Hero image

“I’m totally, 100% on it.”

June 23rd 2023

Not, this time, fizzy beverages for our self-declared “total Coke addict” PM. No. This week, Sunak has been reassuring the nation - in the style of a particularly desperate Apprentice contestant - that he is still sure that he can meet his target of halving inflation by the end of the year.

There are some problems with that target, of course.

Image

The original sin of it was that it was supposed to be a clever political trick in the first place. Our governments have vanishingly little control over levels of inflation in the short term. Pretty much the only immediate lever available for pushing down demand-led inflation is interest rates. Putting these up hurts demand and - therefore - pushes down prices. Interest rates, as we were all reminded this week, are set not by Government but by the Bank of England. So why did he promise to bring inflation down if he has no meaningful power to do so? Because it was a wheeze. He believed the Bank when they announced that this round of inflation was transitory, and he believed that he could hitch himself to that precision and therefore claim some credit when it came to pass.

But the Bank was wrong, it often is. And now, Sunak is left having demanded that we judge him on his success in achieving something that looks unlikely to happen and over which he has no agency. The public can hardly be blamed if it decides to hold him at his word and to hold him to account on the issue he has asked them to.

The second problem with the promise to halve inflation is that even the levers available to the Bank - interest rates, again - may be weaker than they once were and have some disastrous side effects.
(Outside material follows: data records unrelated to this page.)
(* ===== verification/SstPack.v ===== *)
(** * The packed part file (internal/sstable/part_pack.go)

    A part directory holds two files: the metadata and a pack of the other
    components, whose header lists the name and the size of every section.  A
    directory is a map from file names to contents. *)
From S2P Require Import Prelude GoBinary Model Codec Readers SstTime Float64 SstValues SstSamples SstPage Runtime EngineMerge SstMeta SstPlain.
From stdpp Require Import prelude strings list gmap.
From Stdlib Require Import ZArith Lia.
#[local] Open Scope Z_scope.

Definition directory : Type := gmap bytes bytes.

Definition packMagic : bytes := str "MTSPAK1".
Definition packMagicSize : Z := 7.
Definition packFile : bytes := str "pack.bin".
Definition packSectionOrder : list bytes :=
  [metaindexFile; indexFile; seriesIndexFile; timestampsFile; valuesFile; stringsFile].

Record packSection := mkPackSection { sc_Name : bytes; sc_Offset : Z; sc_Size : Z }.

Definition packHeader (sections : list packSection) : bytes :=
  packMagic ++ appendUvarint (len sections)
  ++ concat (map (fun s => appendUvarint (len (sc_Name s)) ++ sc_Name s ++ appendUvarint (u64 (sc_Size s))) sections).
Definition encodePartPack (sections : list packSection) (payloads : list bytes) : outcome bytes :=
  if negb (len sections =? len payloads) then Err (Errorf "pack section count mismatch")
  else Ok (packHeader sections ++ concat payloads).
(** ** Index rows *)
Definition readIndexRowBlock (p : Part) (ref : blockRef) : step partCaches indexRow :=
  payload ← readBlockPayload p indexFile ref;
  rows ← wrap_step "decode part index row" (pure_step (decodeIndexRows payload));
  match rows with
  | [row] => mret row
  | _ => fail_step (Errorf "decode part index row: want 1 row")
  end.
Definition openIndexRowStream (p : Part) : step partCaches indexRowStream :=
  payload ← readBlockPayload p indexFile (md_IndexRef (pt_metadata p));
  wrap_step "decode part index" (pure_step (newIndexRowStream payload)).
Definition loadIndexRows (p : Part) : step partCaches (list indexRow) :=
  payload ← readBlockPayload p indexFile (md_IndexRef (pt_metadata p));
  wrap_step "decode part index" (pure_step (decodeIndexRows payload)).

(** [sort.Search] for [id] in [n] ascending ids. *)
Definition searchID (n : Z) (at_ : Z -> outcome Z) (id : Z) : outcome (option Z) :=
  index ← sort_Search n (fun index => v ← at_ index; Ok (id <=? v));
  if n <=? index then Ok None
  else v ← at_ index; Ok (if v =? id then Some index else None).
Definition containsSortedSeriesID (ids : list Z) (id : Z) : outcome bool :=
  found ← searchID (len ids) (idx ids) id; Ok (bool_decide (is_Some found)).
Definition containsSortedSeriesIDOrAll (ids : list Z) (id : Z) : outcome bool :=
  if len ids =? 0 then Ok true else containsSortedSeriesID ids id.

Fixpoint matchingSeriesRows (rows : list seriesIndexRow) (query : StorageQuery) (seriesIDs : list Z)
    : outcome (list seriesIndexRow) :=
  match seriesIDs with
  | [] => Ok []
  | seriesID :: seriesIDs' =>
      found ← searchID (len rows) (fun index => row ← idx rows index; Ok (si_SeriesID row)) seriesID;
      here ← (match found with
              | None => Ok []
              | Some index => row ← idx rows index; Ok (if seriesIndexRowMatches row query then [row] else [])
              end);
      more ← matchingSeriesRows rows query seriesIDs';
      Ok (here ++ more)
  end.
Definition matchingSeriesIndexRows (p : Part) (query : StorageQuery) (seriesIDs : list Z)
    : outcome (list seriesIndexRow) :=
  if (len seriesIDs =? 0) || (len (pt_seriesRows p) =? 0) then Ok []
  else matchingSeriesRows (pt_seriesRows p) query seriesIDs.
Definition sortColumns (columns : list ColumnData) : list ColumnData := sort_Slice columnDataLess columns.
Definition querySeriesRow (p : Part) (query : StorageQuery) (row : seriesIndexRow) : step partCaches (list ColumnData) :=
  indexRow ← readIndexRowBlock p (si_IndexRef row);
  if negb (rowMatches indexRow query) then mret [] else queryRow p indexRow query.
Definition querySeriesIndexRows (p : Part) (query : StorageQuery) (seriesIDs : list Z) : step partCaches (list ColumnData) :=
  rows ← pure_step (matchingSeriesIndexRows p query seriesIDs);
  if len rows =? 0 then mret []
  else columns ← step_list (querySeriesRow p query) rows; mret (sortColumns (concat columns)).
(** A column the writer can store. *)
Record column_storable (opts : WriteOptions) (c : ColumnData) : Prop := {
  cl_pages : Forall (page_storable (wo_Compression opts)) (pageColumns (length (cd_Samples c)) c (pageSize opts) 0);
  cl_samples : Forall (sample_storable (cd_FieldType c)) (cd_Samples c);
  cl_some : cd_Samples c <> [];
  cl_sorted : strict_column c;
  cl_fits : fits (len (cd_Samples c));
  cl_field : is_u32 (cd_FieldID c);
}.
Lemma value_type_byte v : value_ok v -> is_byte (fv_Type v).
Proof. destruct 1; by_decide. Qed.
Lemma storable_type opts c : column_storable opts c -> is_byte (cd_FieldType c).
Proof.
  intros [_ HF Hne _ _ _]. destruct HF as [|s l [(Hv & <- & _) _ _] _]; [done|]. by apply value_type_byte.
Qed.

(** The stored column: same key, type and timestamps. *)
Record stored_column (c c' : ColumnData) : Prop := {
  sv_key : keyOf c' = keyOf c;
  sv_type : cd_FieldType c' = cd_FieldType c;
  sv_samples : Forall2 stored_as (cd_Samples c) (cd_Samples c');
}.

Section placed.
Context `{lib : PayloadLib} `{!PayloadLaws lib} `{GoRuntimeLaws}.

Record column_at (values : bytes) (row : list Z) (lo hi : Z) (c : ColumnData) (ref : columnRef) : Prop := {
  ca_index : exists index payload chunks,
    block_at values (cr_ValueRef ref) payload /\ marshalValuePageIndex index = Ok payload /\
    pi_FieldID index = cd_FieldID c /\ pi_FieldType index = cd_FieldType c /\ pi_Count index = len (cd_Samples c) /\
    Forall2 (page_at values row lo hi (cd_FieldType c)) (pi_Pages index) chunks /\ concat chunks = cd_Samples c;
  ca_id : cr_FieldID ref = cd_FieldID c;
  ca_type : cr_FieldType ref = cd_FieldType c;
  ca_u32 : is_u32 (cd_FieldID c);
  ca_byte : is_byte (cd_FieldType c);
  ca_sorted : strict_column c;
  ca_some : cd_Samples c <> [];
  ca_fits : fits (len (cd_Samples c));
}.
Lemma column_at_grown f1 f2 row lo hi lo' hi' c ref : grown f1 f2 -> lo' <= lo -> hi <= hi' ->
  column_at (values_of f1) row lo hi c ref -> column_at (values_of f2) row lo' hi' c ref.
Proof.
  intros Hg Hlo Hhi [(index & payload & chunks & Hb & Hm & Hi & Ht & Hn & HF & Hc)]. split; try done.
  exists index, payload, chunks. split_and!; try done; [by eapply grown_block|].
  eapply Forall2_impl; [exact HF|]. intros page samples. by apply page_at_grown.
Qed.
(* ===== verification/SstReadProofs.v ===== *)
(** * Reading what was written, through the caches

    For the rows of a part placed as [SstPlaced] describes, every read yields
    the samples of the queried interval whatever the caches hold, and keeps the
    caches coherent with the files.  Then whole rows and queries of a part, and
    that every part answers its queries. *)
From S2P Require Import Prelude GoBinary Model Codec Readers SstTime SstTimeProofs SstValues SstValuesProofs SstSamples SstPage SstPageProofs Runtime Versions MemCompact StoreSpec EngineMerge SstMeta SstPlain SstPack SstCache SstRead SstLayout SstPlaced.
From stdpp Require Import prelude strings list sorting gmap.
From Stdlib Require Import ZArith Lia.
#[local] Open Scope Z_scope.

(** ** Queries without predicates on values and without a boundary mode *)
Record plain_query (query : StorageQuery) : Prop := {
  pq_boundary : sq_Boundary query = QueryBoundaryNone;
  pq_predicates : sq_FieldPredicates query = ∅;
  pq_range : sane_range (timeRange query);
}.
Lemma streamQuery_plain query : plain_query query -> plain_query (streamQuery query).
Proof. by intros []. Qed.

Definition windowed (query : StorageQuery) (c : ColumnData) : ColumnData :=
  mkColumnData (cd_SeriesID c) (cd_FieldID c) (cd_FieldType c) (filter (in_window query) (cd_Samples c)).
Definition rowExpected (query : StorageQuery) (columns : list ColumnData) : list ColumnData :=
  filter (fun c => 0 <? len (cd_Samples c))
    (windowed query <$> filter (fun c => containsField (sq_FieldIDs query) (cd_FieldID c)) columns).
Definition placedExpected (query : StorageQuery) (p : placed) : list ColumnData :=
  if containsSeries (sq_SeriesIDs query) (ir_SeriesID (pl_row p)) then rowExpected query (pl_columns p) else [].

Lemma filterSamplesByTime_window query samples :
  filterSamplesByTime samples (timeRange query) = filter (in_window query) samples.
Proof.
  unfold filterSamplesByTime. induction samples as [|s l IH]; [done|]. simpl. rewrite filter_cons, IH.
  assert (in_query (timeRange query) (vs_Timestamp s) = in_window query s) as ->.
  { unfold in_query, in_window, in_range. simpl. by rewrite negb_orb, <- !Z.leb_antisym. }
  by destruct (in_window query s).
Qed.
(** ** The envelope holds its payload *)
Lemma copy_at_length at_ src dst : (at_ <= length dst)%nat -> length (copy_at at_ src dst) = length dst.
Proof. intros Hl. unfold copy_at. rewrite !length_app, !length_take, length_drop. lia. Qed.
Lemma finishEnvelope_length magic payload :
  len payload <= len (finishEnvelope (appendEnvelopePrefix magic ++ payload) (len (appendEnvelopePrefix magic))).
Proof.
  unfold finishEnvelope. set (prefix := appendEnvelopePrefix magic). set (u := appendUvarint _).
  assert (length u <= 10)%nat as Hu by apply (uvarint_groups_length 9).
  assert (10 <= len prefix) as Hp.
  { unfold prefix, appendEnvelopePrefix, len. rewrite !length_app, length_replicate. change (Z.to_nat envelopeReservedLenBytes) with 10%nat. lia. }
  change envelopeReservedLenBytes with 10. rewrite len_app. set (cut := take _ _).
  assert (length cut = Z.to_nat (len (prefix ++ payload) - (10 - len u))) as Hc.
  { unfold cut. rewrite length_take, copy_at_length by (unfold len in *; rewrite length_app; lia). unfold len in *. rewrite length_app. lia. }
  unfold len at 2. rewrite copy_at_length by (rewrite Hc; unfold len in *; rewrite length_app; lia).
  rewrite Hc. unfold len in *. rewrite !length_app. lia.
Qed.
Lemma rows_len_payload rows payload : encodeIndexRowsInto rows = Ok payload -> rows_len rows <= len payload.
Proof.
  unfold encodeIndexRowsInto, rows_len. destruct (appendEach _ rows) as [bs| |]; [|done..]. intros [= <-]. apply finishEnvelope_length.
Qed.
Lemma block_at_len file ref payload : block_at file ref payload -> len payload <= len file.
Proof.
  intros [_ (before & after & -> & _) _]. rewrite !len_app, blockFrame_len.
  pose proof (len_nonneg before). pose proof (len_nonneg after). lia.
Qed.

(** ** What the field filter skips *)
Lemma StronglySorted_keep {A} (R : relation A) (P : A -> Prop) `{!forall a, Decision (P a)} l :
  StronglySorted R l -> StronglySorted R (filter P l).
Proof.
  induction 1 as [|x l Hs IH HF]; [constructor|]. rewrite filter_cons. case_decide; [|done]. constructor; [done|].
  rewrite Forall_forall in HF |- *. intros y [_ Hy]%list_elem_of_filter. by apply HF.
Qed.
Lemma len_none {A} (l : list A) : (len l =? 0) = true -> l = [].
Proof. rewrite Z.eqb_eq. destruct l; [done|]. unfold len. simpl. lia. Qed.
Lemma rowExpected_fields query columns : sq_FieldIDs query <> ∅ ->
  (forall c, c ∈ columns -> cd_FieldID c ∉ sq_FieldIDs query) -> rowExpected query columns = [].
Proof.
  intros Hne Hn. induction columns as [|c l IH]; [done|]. rewrite rowExpected_cons, IH by (intros d Hd; apply Hn; by right).
  assert (containsField (sq_FieldIDs query) (cd_FieldID c) = false) as ->; [|done].
  unfold containsField. rewrite bool_decide_false by done. apply bool_decide_false, Hn. left.
Qed.
Lemma existsb_none (ids : list Z) (filter : gset Z) : existsb (fun id => bool_decide (id ∈ filter)) ids = false ->
  forall id, id ∈ ids -> id ∉ filter.
Proof.
  intros He id Hid Hin. assert (existsb (fun id => bool_decide (id ∈ filter)) ids = true); [|congruence].
  apply existsb_exists. exists id. split; [by apply list_elem_of_In|by apply bool_decide_true].
Qed.

Section indexed.
Context `{lib : PayloadLib} `{!PayloadLaws lib} `{GoRuntimeLaws} `{FramePoolLaws}.
Context (p : Part) (files : partReadFiles) (index times values : bytes) (layout : list placed).

(** A row of the series index leads to a row of the layout. *)
Record index_of (pl : placed) (row : seriesIndexRow) : Prop := {
  io_id : si_SeriesID row = seriesOf pl;
  io_minTime : si_MinTime row = ir_MinTime (pl_row pl);
  io_maxTime : si_MaxTime row = ir_MaxTime (pl_row pl);
  io_fields : forall c, c ∈ pl_columns pl -> cd_FieldID c ∈ si_FieldIDs row;
  io_block : exists payload, encodeIndexRowsInto [pl_row pl] = Ok payload /\ block_at index (si_IndexRef row) payload;
}.
(** The metadata covers a row. *)
Record meta_covers (meta : PartMeta) (metaRows : list metaIndexRow) (pl : placed) : Prop := {
  mc_minTime : pm_MinTime meta <= ir_MinTime (pl_row pl);
  mc_maxTime : ir_MaxTime (pl_row pl) <= pm_MaxTime meta;
  mc_series : pm_MinSeriesID meta <= seriesOf pl <= pm_MaxSeriesID meta;
  mc_fields : forall c, c ∈ pl_columns pl -> exists row, row ∈ metaRows /\ cd_FieldID c ∈ mi_FieldIDs row;
}.
Record indexed : Prop := {
  ix_readable : readable p files index times values layout;
  ix_all : exists payload, encodeIndexRowsInto (pl_row <$> layout) = Ok payload /\
    block_at index (md_IndexRef (pt_metadata p)) payload;
  ix_rows : Forall2 index_of layout (pt_seriesRows p);
  ix_sorted : StronglySorted series_lt layout;
  ix_fits : fits (len layout);
  ix_meta : Forall (meta_covers (Meta p) (pt_metaRows p)) layout;
}.
Context (Hix : indexed).
Notation inv := (coherent files values layout).
Let Hp : readable p files index times values layout := ix_readable Hix.

Lemma rows_encoded rows ref payload : encodeIndexRowsInto rows = Ok payload -> block_at index ref payload -> rows_len rows <= maxInt.
Proof.
  intros He%rows_len_payload Hb%block_at_len. destruct (rb_sizes _ _ _ _ _ _ Hp) as (_ & _ & Hi). lia.
Qed.
Lemma layout_rows_ok todo : todo ⊆ layout -> Forall indexRow_ok (pl_row <$> todo).
Proof.
  intros Hsub. apply Forall_forall. intros row (pl & -> & Hpl%Hsub)%list_elem_of_fmap. by eapply placed_row_ok.
Qed.

(** ** Through the index stream *)
Lemma openIndexRowStream_yields : exists s, yields inv (openIndexRowStream p) s /\ stream_at s (pl_row <$> layout).
Proof.
  destruct (ix_all Hix) as (payload & He & Hb).
  destruct (newIndexRowStream_at (pl_row <$> layout) payload) as (s & Es & Hs); [by apply layout_rows_ok| |by eapply rows_encoded|done|].
  { unfold len. rewrite length_fmap. apply (ix_fits Hix). }
  exists s. split; [|done]. unfold openIndexRowStream.
  eapply yields_bind; [by eapply readBlockPayload_yields, index_block|]. by apply yields_wrap, yields_pure.
Qed.
Lemma filtered_none pl query : pl ∈ layout ->
  filter (fun c => containsField (sq_FieldIDs query) (cr_FieldID c)) (ir_Columns (pl_row pl)) = [] ->
  rowExpected query (pl_columns pl) = [].
Proof.
  intros Hpl E. pose proof (layout_ok _ _ _ _ _ _ Hp pl Hpl) as Hok.
  pose proof (Forall2_filter_columns values _ _ _ (containsField (sq_FieldIDs query)) _ _ (pd_columns _ _ _ Hok)) as HF.
  rewrite E in HF. rewrite <- rowExpected_filter. by rewrite (Forall2_nil_inv_r _ _ HF).
Qed.
Lemma queryStream_yields query : plain_query query -> forall todo s, todo ⊆ layout -> stream_at s (pl_row <$> todo) ->
  yields inv (queryIndexRowStream (S (length todo)) p s query []) (allExpected query todo).
Proof.
  intros Hq. induction todo as [|pl todo IH]; intros s Hsub Hs; cbn [length queryIndexRowStream].
  { destruct (nextHeader_end s Hs) as [E1 E2]. eapply yields_bind; [by apply yields_wrap, yields_pure|]. cbn beta iota.
    eapply yields_bind; [by apply yields_wrap, yields_pure|]. apply yields_ret. }
  rewrite fmap_cons in Hs. assert (pl ∈ layout) as Hpl by (apply Hsub; left). assert (todo ⊆ layout) as Hsub' by (intros x Hx; apply Hsub; by right).
  destruct (nextHeader_row s _ _ Hs) as (s1 & E1 & Hcols & s3 & E3 & Hs3); [by eapply placed_row_ok|].
  eapply yields_bind; [by apply yields_wrap, yields_pure|]. cbn beta iota.
  change (rowHeaderMatches (row_header (pl_row pl)) query) with (rowMatches (pl_row pl) query).
  change (containsSortedSeriesIDOrAll [] _) with (@Ok bool true). rewrite allExpected_cons.
  destruct (rowMatches (pl_row pl) query) eqn:Em.
  - eapply yields_bind; [by apply yields_pure|]. cbn [negb]. destruct (Hcols (sq_FieldIDs query)) as (s2 & E2 & Hs2).
    rewrite (rowMatches_expected query pl Em).
    eapply (yields_bind _ _ _ (rowExpected query (pl_columns pl), s2)).
    { unfold queryIndexRowFromStream. eapply yields_bind; [by apply yields_wrap, yields_pure|]. cbn beta iota.
      destruct (len _ =? 0) eqn:El.
      - rewrite (filtered_none pl query Hpl) by by apply len_none. apply yields_ret.
      - eapply yields_bind; [by eapply queryFilteredRow_yields|]. apply yields_ret. }
    cbn beta iota. eapply yields_bind; [by apply IH|]. apply yields_ret.
  - eapply yields_bind; [by apply yields_pure|]. cbn [negb]. eapply yields_bind; [by apply yields_wrap, yields_pure|].
    rewrite (placedExpected_skipped times values query pl (layout_ok _ _ _ _ _ _ Hp pl Hpl) Em). by apply IH.
Qed.
Lemma queryIndexRows_yields query : plain_query query -> yields inv (queryIndexRows p query []) (allExpected query layout).
Proof.
  intros Hq. destruct openIndexRowStream_yields as (s & Ho & Hs). eapply yields_bind; [exact Ho|].
  eapply yields_bind.
  { replace (rowsFuel s) with (S (length layout)); [by apply queryStream_yields|].
    destruct Hs as [Hr _]. unfold rowsFuel. rewrite Hr. unfold len. rewrite length_fmap. lia. }
  rewrite (sortColumns_id _ (allExpected_sorted _ _ query layout (rb_layout _ _ _ _ _ _ Hp) (ix_sorted Hix))). apply yields_ret.
Qed.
In a world where more and more ageing boomers own their houses outright, benefit from the triple-lock on pensions and enjoy significant financial independence it is very unclear what effect interest rate changes will actually have on aggregate demand. Why should retirees with no mortgage to pay curb their spending just because the Bank has asked them to?

The people who are impacted - those with mortgages and those living in private rental accommodation - are in for a very, very hard few years. Many of them are the epitome of the Tory dream. They have worked and saved and bought a home. They are paying for childcare. They are tired and stressed and they have just been made noticeably and significantly poorer. Unhelpful calls from some Conservative backbenchers that we bail these people out through Mortgage Interest Relief (literally undermining the very purpose of the hikes) make it all even harder for Sunak and Hunt - it creates a surround sound in which they are somehow choosing to ruin these lives rather than stepping in to help.

The upshot of which is that - even if one puts aside very real arguments about whether or not this is, in fact, demand-led inflation at all - the measures being put in place may not be terribly effective but may well cause terrible harm to the kind of swing voters Sunak most needs to win over.

It is in this context that Rishi Sunak seeks to make his pitch to the country. Even if inflation begins to fall, if the measures take some effect, he will face the electorate at a time when many voters feel much poorer, and the cost of living feels much more expensive. Polling tells us that a plurality of voters accord all or most of the blame for this on Government decisions. It is not hard to see why.

And so - like a wannabe mogul on The Apprentice, whose team has just magnificently fluffed this week’s task - Sunak is left hoping that either something comes up or that someone else takes the blame. He is in charge neither of our economy nor his own party and therefore he lacks control of his own destiny. He is flailing around and giving faux-inspirational speeches. Of course, something might come up. He might, finally, catch a lucky break. But this week it became even more likely that, at their first opportunity to do so, the British public will tell the Prime Minister ‘You’re fired’.